Melestarikan Budaya Sunda Lewat Kajian Etnomatematika dan Etnoinformatika

The research team of Unpad developed a digital letter (font) of Sundanese script with phonetic method that can be used in various word processing softwares on computer. (Photo: Arief Maulana)*

Rilis

etnomatematika
Suasana seminar daring “Penerapan Etnomatematika dan Etnoinformatika untuk Pelestarian Budaya di Kabupaten Sumedang”, Sabtu (24/10) lalu.*

[unpad.ac.id, 28/10/2020] Pusat Studi Sains dan Teknologi bersama Departemen Matematika dan Departemen Ilmu Komputer FMIPA Universitas Padjadjaran menggelar seminar daring “Penerapan Etnomatematika dan Etnoinformatika untuk Pelestarian Budaya di Kabupaten Sumedang”, Sabtu (24/10) lalu.

Seminar daring ini diikuti sekira 400 peserta yang terdiri dari perwakilan guru dan siswa sekolah menengah se-Kecamatan Jatinangor. Turut hadir sejumlah dosen di lingkungan Unpad.

Kepala Pusdi Sains dan Teknologi FMIPA Unpad Prof. Dr. Budi Nurani Ruchjana mengatakan, kegiatan ini merupakan bentuk kepedulian dosen Unpad dalam melestarikan budaya Sunda, khususnya di Kecamatan Jatinangor dan Kab. Sumedang.

“Kegiatan ini merupakan upaya melestarikan budaya Sunda melalui penerapan matematika dan informatika,” ujar Prof. Budi dalam rilis yang diterima Kantor Komunikasi Publik Unpad.

Dalam kesempatan tersebut, Prof. Budi menyampaikan langsung paparan mengenai etnomatematika. Penerapan matematika dalam budaya ternyata dapat diterapkan secara sederhana oleh para guru kepada siswa dalam setiap aktivitas mengajar.

[irp]

Contohnya, guru bisa menggunakan istilah-istilah yang kerap digunakan masyarakat Sunda untuk penyebutan ukuran tinggi, lebar, hingga sudut.

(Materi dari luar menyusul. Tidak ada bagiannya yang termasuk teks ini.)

Lemma file_store c t a d :
  file_represents c t → file_storable a d → (∀ a', t !! a' = Some d → Addr_Is4 a' ≠ Addr_Is4 a) →
  ∃ c', File_FakeIPStore a d c = (c', None) ∧ file_represents c' (<[a := d]> t).
Proof.
  intros (HsD & Hs4 & Hs6 & m & Hh & Ht) Hst Hnew.
  destruct (store_transaction c m a d Hh (ft_flat m t Ht) Hst) as (db' & m' & Hstore & Hh' & Hf' & _ & Hv).
  exists (set_db db' c). split; [done|]. repeat split; try done. exists m'. split; [done|].
  destruct Hst as (Ha & Hd & _). split; [done|..].
  - intros a' d' [[<- <-]|[_ Ha']]%lookup_insert_Some; [done|by apply (ft_keys m t Ht)].
  - intros a' Hk. rewrite Hv. rewrite !decide_False by (intros [[= Hb] _]; symmetry in Hb; by apply domain_bucket_ne in Hb).
    rewrite lookup_insert. destruct (decide (a' = a)) as [->|Hne].
    + rewrite !decide_True by done. done.
    + rewrite !decide_False; [by apply (ft_addresses m t Ht)|done|]. intros [_ Heq]. by apply Hne, AsSlice_inj.
  - intros is4. destruct (ft_domains m t Ht is4) as (f & Hf & Hspec). destruct (decide (Addr_Is4 a = is4)) as [H4|H4].
    + exists (λ d', if decide (d' = d) then Some a else if decide (t !! a = Some d') then None else f d'). split.
      * intros d'. rewrite Hv, Hf, (ft_addresses m t Ht a Ha), H4. destruct (decide (d' = d)) as [->|Hne].
        { by rewrite decide_True. }
        rewrite decide_False by (intros [_ Heq]; by apply Hne, bytes_of_inj).
        destruct (decide (t !! a = Some d')) as [Hold|Hold].
        { rewrite decide_True; [done|]. by rewrite Hold. }
        rewrite decide_False.
        2:{ intros [_ Heq]. apply Hold. destruct (t !! a); cbn in Heq; [|done]. simplify_eq. f_equal. by apply bytes_of_inj. }
        rewrite decide_False; [done|]. intros [[= Hb] _]. by apply domain_bucket_ne in Hb.
      * intros d' a'. apply reverse_insert; [done|done|]. by rewrite <-H4.
    + exists f. split.
      * intros d'. rewrite Hv, <-Hf. rewrite !decide_False; [done|..].
        -- intros [[= Hb] _]. by apply domain_bucket_ne in Hb.
        -- intros [[= Hb] _]. by apply domain_bucket_inj in Hb.
        -- intros [[= Hb] _]. by apply domain_bucket_inj in Hb.
      * intros d' a'. by apply reverse_other.
Qed.

#[export, refine] Instance File_laws : FakeIPStorageLaws CacheFile := {
  storable := file_storable;
  represents := file_represents;
}.
Proof.
  - intros c t a a' d (_ & _ & _ & m & _ & Ht) Ha Ha' Hf.
    destruct (ft_domains m t Ht (Addr_Is4 a)) as (f & _ & Hspec).
    assert (f d = Some a ∧ f d = Some a') as [E1 E2] by (split; apply Hspec; split; congruence). congruence.
  - intros c t a Hr Hw Hz Hv. by apply file_load.
  - intros c t d v6. apply file_load_domain.
  - intros c t a d. apply file_store.
  - intros c t md Hr. cbn. unfold File_FakeIPSaveMetadataAsync. by destruct (saveMetadataTimer c).
Defined.

(** ** Metadata *)

Definition wf_metadata (md : FakeIPMetadata) : Prop :=
  wf_prefix (Inet4Range md) ∧ wf_prefix (Inet6Range md) ∧
  (wf_addr (Inet4Current md) ∧ zone_of (Inet4Current md) = "") ∧
  (wf_addr (Inet6Current md) ∧ zone_of (Inet6Current md) = "").

Lemma AsSlice_short a : length (AsSlice a) <= 16.
Proof. destruct a; cbn [AsSlice]; rewrite ?length_be; cbn; lia. Qed.

Lemma read_element_app {A} (unmarshal : bytes → result A) data a rest :
  length data <= 17 → unmarshal data = Ok a →
  read_element unmarshal ((be16 (Z.of_nat (length data)) ++ data) ++ rest) = Ok (a, rest).
Proof.
  intros Hl Hu. unfold read_element. rewrite <-app_assoc, read_be16_app by lia.
  rewrite Nat2Z.id, read_full_app, Hu. done.
Qed.

Lemma metadata_roundtrip md :
  wf_metadata md → FakeIPMetadata_UnmarshalBinary (FakeIPMetadata_MarshalBinary md) = Ok md.
Proof.
  intros (H4 & H6 & [Hc4 Hz4] & [Hc6 Hz6]).
  unfold FakeIPMetadata_UnmarshalBinary, FakeIPMetadata_MarshalBinary. cbn [mbind list_bind].
  assert (∀ p, length (Prefix_MarshalBinary p) <= 17) as HlP.
  { intros p. unfold Prefix_MarshalBinary. rewrite length_app. cbn [length]. pose proof (AsSlice_short (p_ip p)). lia. }
  assert (∀ a, zone_of a = "" → length (Addr_MarshalBinary a) <= 17) as HlA.
  { intros a Hz. unfold Addr_MarshalBinary. rewrite Hz, length_app. cbn [length]. pose proof (AsSlice_short a). cbn. lia. }
  erewrite rbind_step by (apply read_element_app; [apply HlP|by apply Prefix_unmarshal_marshal]).
  erewrite rbind_step by (apply read_element_app; [apply HlP|by apply Prefix_unmarshal_marshal]).
  erewrite rbind_step by (apply read_element_app; [by apply HlA|by apply Addr_unmarshal_marshal]).
  erewrite rbind_step by (apply read_element_app; [by apply HlA|by apply Addr_unmarshal_marshal]).
  by destruct md.
Qed.

Lemma length_metadata md : wf_metadata md → 0 < length (FakeIPMetadata_MarshalBinary md) <= 200.
Proof.
  intros (_ & _ & [_ Hz4] & [_ Hz6]). unfold FakeIPMetadata_MarshalBinary. cbn [mbind list_bind].
  rewrite !length_app. unfold be16, Prefix_MarshalBinary, Addr_MarshalBinary. rewrite !length_app, Hz4, Hz6. cbn [length].
  pose proof (AsSlice_short (p_ip (Inet4Range md))). pose proof (AsSlice_short (p_ip (Inet6Range md))).
  pose proof (AsSlice_short (Inet4Current md)). pose proof (AsSlice_short (Inet6Current md)). cbn. lia.
Qed.

Lemma keyMetadata_not_address a : key_addr a → AsSlice a ≠ keyMetadata.
Proof. intros Ha Heq. pose proof (AsSlice_length a Ha) as Hl. rewrite Heq in Hl. cbn in Hl. lia. Qed.

(** Other keys of the buckets do not matter to the table. *)
Lemma table_ext m m' t :
  file_table m t → flat m' →
  (∀ p k, (p = [bucketFakeIP] ∧ k = keyMetadata) ∨ value m' p k = value m p k) → file_table m' t.
Proof.
  intros Ht Hf Hv. split; [done|apply (ft_keys m t Ht)|..].
  - intros a Ha. destruct (Hv [bucketFakeIP] (AsSlice a)) as [[_ Hk]| ->]; [|by apply (ft_addresses m t Ht)].
    by apply keyMetadata_not_address in Hk.
  - intros is4. destruct (ft_domains m t Ht is4) as (f & Hf' & Hspec). exists f. split; [|done].
    intros d. destruct (Hv [domain_bucket is4] (bytes_of d)) as [[Hb _]| ->]; [|done].
    injection Hb as Hb. by apply domain_bucket_ne in Hb.
Qed.

Lemma file_save_metadata c t md :
  file_represents c t → wf_metadata md →
  ∃ db' m', File_FakeIPSaveMetadata md c = (set_db db' c, None) ∧ holds db' m' ∧ file_table m' t ∧
            m' !! [bucketFakeIP] ≠ None ∧ value m' [bucketFakeIP] keyMetadata = Some (FakeIPMetadata_MarshalBinary md).
Proof.
  intros (_ & _ & _ & m & Hh & Ht) Hmd. pose proof (length_metadata md Hmd) as Hl.
  destruct (bolt_create_top (db c) m bucketFakeIP Hh) as (db1 & m1 & Hc1 & Hh1 & Hs1 & Hv1 & Hp1); [done|].
  pose proof (flat_create _ _ _ Hp1 (ft_flat m t Ht)) as Hf1.
  destruct (bolt_put db1 m1 [bucketFakeIP] keyMetadata (FakeIPMetadata_MarshalBinary md) Hh1 Hs1)
    as (db2 & m2 & Hc2 & Hh2 & Hs2 & Hv2); [done|unfold MaxKeySize; cbn; lia|lia|exact (proj1 (Hf1 _))|].
  exists db2, m2. split; [|split; [done|]; split; [|split]].
  - unfold File_FakeIPSaveMetadata, failure, batch, done_with. rewrite Hc1. cbn [result_bind]. by rewrite Hc2.
  - apply (table_ext m); [done|by apply (flat_same m1)|]. intros p k. rewrite Hv2, Hv1. case_decide; [by left|by right].
  - by apply (same_buckets_Some m1).
  - rewrite Hv2. by rewrite decide_True.
Qed.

“Masyarakat Sunda sejak jaman dulu telah menggunakan istilah perhitungan sajeungkal, satangtung, sabuku curuk, sagantang, sakompet, dan lain-lain,” terang Prof. Budi.

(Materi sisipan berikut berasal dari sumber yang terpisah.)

(** The program over time: it starts with a cache file that does not know the
    rule set, updates the set, saves other rule sets in the file, and is started
    again from it, while the content on the server changes. *)
Inductive history : CacheFile → RemoteRuleSet → Prop :=
| history_first c m om now e do k c' s' :
    holds (db c) m → settings_ok c m bucketRuleSet → value m (bucket_path c bucketRuleSet) (bytes_of tag) = None →
    valid_time now → known e → answers e do → starts om now do k c c' s' → history c' s'
| history_restart c s om now e do k c' s' :
    history c s → valid_time now → known e → answers e do → starts om now do k c c' s' → history c' s'
| history_update c s now e do c' s' calls err :
    history c s → valid_time now → known e → answers e do →
    updateOnce IsValid nm now None do (Some c) s = (Some c', s', calls, err) → history c' s'
| history_other c s tag' set :
    history c s → tag' ≠ tag → tag' ≠ "" → (Z.of_nat (String.length tag') <= MaxKeySize)%Z → savable set →
    history (SaveRuleSet tag' set c).1 s.

Record running (c : CacheFile) (s : RemoteRuleSet) : Prop := {
  run_cached : cached_ok c;
  run_options : r_options s = o;
  run_current : holds_rules (content_of (r_lastEtag s)) s;
  run_refs : (0 < rs_refs (core_rules (r_core s)))%Z;
}.

Lemma iter_IncRef n r :
  rs_rules (Nat.iter n IncRef r) = rs_rules r ∧ rs_refs (Nat.iter n IncRef r) = (rs_refs r + Z.of_nat n)%Z.
Proof.
  induction n as [|n [IHr IHn]]; [cbn; split; [done|lia]|]. rewrite Nat.iter_succ. cbn [IncRef rs_rules rs_refs].
  rewrite IHr, IHn. split; [done|lia].
Qed.

Lemma refer_frame k s :
  rs_rules (core_rules (r_core (refer k s))) = rs_rules (core_rules (r_core s)) ∧
  rs_refs (core_rules (r_core (refer k s))) = (rs_refs (core_rules (r_core s)) + Z.of_nat (S k))%Z.
Proof. apply iter_IncRef. Qed.

Lemma holds_rules_refer content k s : holds_rules content s → holds_rules content (refer k s).
Proof.
  intros (rules & Rs & Hp & Hb & Hr & Hm). exists rules, Rs. destruct (refer_frame k s) as [Hf _]. by rewrite Hf.
Qed.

Selain ukuran, ada pula beragam istilah waktu dalam bahasa Sunda. Istilah dan simbol waktu tersebut sebagian masih digunakan oleh masyarakat Sunda di wilayah pedesaan. Walakin, akan berbeda dengan di wilayah perkotaan.

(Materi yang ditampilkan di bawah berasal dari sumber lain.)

(** [urlTest], in three parts.  The tests that a round starts: of every outbound
    whose real tag was not tested yet in the round and has no recent result. *)
Fixpoint tests (om : OManager) (force : bool) (now : Z) (w : World) (g : URLTestGroup) (outbounds : list Adapter)
    (checked : gset string) : result (list (string * string * Adapter)) :=
  match outbounds with
  | [] => Ok []
  | detour :: outbounds =>
      let? realTag := RealTag w detour in
      if decide (realTag ∈ checked) then tests om force now w g outbounds checked
      else
        let recent := match LoadURLTestHistory realTag (history w (ug_history g)) with
                      | Some r => bool_decide (now - h_Time r < ug_interval g)%Z
                      | None => false
                      end in
        if negb force && recent then tests om force now w g outbounds checked
        else
          match Outbound endpoint realTag om with
          | None => tests om force now w g outbounds (checked ∪ {[realTag]})
          | Some p =>
              let? l := tests om force now w g outbounds (checked ∪ {[realTag]}) in
              Ok ((a_Tag detour, realTag, p) :: l)
          end
  end.
(** [None] when a round is in progress. *)
Definition urlTest_begin (om : OManager) (force : bool) (now : Z) (w : World) (g : URLTestGroup)
    : URLTestGroup * result (option (list (string * string * Adapter))) :=
  if ug_checking g then (g, Ok None)
  else (set_checking true g, let? l := tests om force now w g (ug_outbounds g) ∅ in Ok (Some l)).
(** A test ends: [Ok] with the delay, or a failure. *)
Definition test_done (realTag : string) (now : Z) (r : result Z) (h : History) : History :=
  match r with
  | Err _ => DeleteURLTestHistory realTag h
  | Ok t => StoreURLTestHistory realTag (mkHistory now t) h
  end.
Definition urlTest_end (g : URLTestGroup) (w : World) : result (World * URLTestGroup) :=
  let? r := performUpdateCheck g w in Ok (r.1, set_checking false r.2).

(** A round without other operations in between. *)
Definition urlTest (om : OManager) (force : bool) (now : Z) (test : Adapter → result Z) (g : URLTestGroup) (w : World)
    : result (World * URLTestGroup * list (string * Z)) :=
  match urlTest_begin om force now w g with
  | (g, Err e) => Err e
  | (g, Ok None) => Ok (w, g, [])
  | (g, Ok (Some l)) =>
      let w := on_history (ug_history g) (λ h, foldl (λ h t, test_done t.1.2 now (test t.2) h) h l) w in
      let? r := urlTest_end g w in
      Ok (r.1, r.2, omap (λ t, match test t.2 with Ok d => Some (t.1.1, d) | Err _ => None end) l)
  end.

Melalui kajian etnomatematika ini, siswa diharapkan dapat dikenalkan kembali beragam istilah dan simbol matematika dalam budaya Sunda.

Prof. Budi menyampaikan, kajian etnomatematika sendiri merupakan bagian dalam ilmu matematika yang ada dalam klasifikasi Mathematical Sciences Classification System (MSC) 2020 yang dikeluarkan Mathematical Review, Amerika Serikat dan zbMATH, Jerman.

Sementara paparan Etnoinformatika disampaikan langsung oleh Guru Besar Ilmu Komputer FMIPA Unpad Prof. Dr. Atje Setiawan Abdullah. Pembahasan etnoinformatika dalam seminar daring ini menyasar pada aspek antroponimi atau penamaan orang-orang dengan lokasi di Sumedang.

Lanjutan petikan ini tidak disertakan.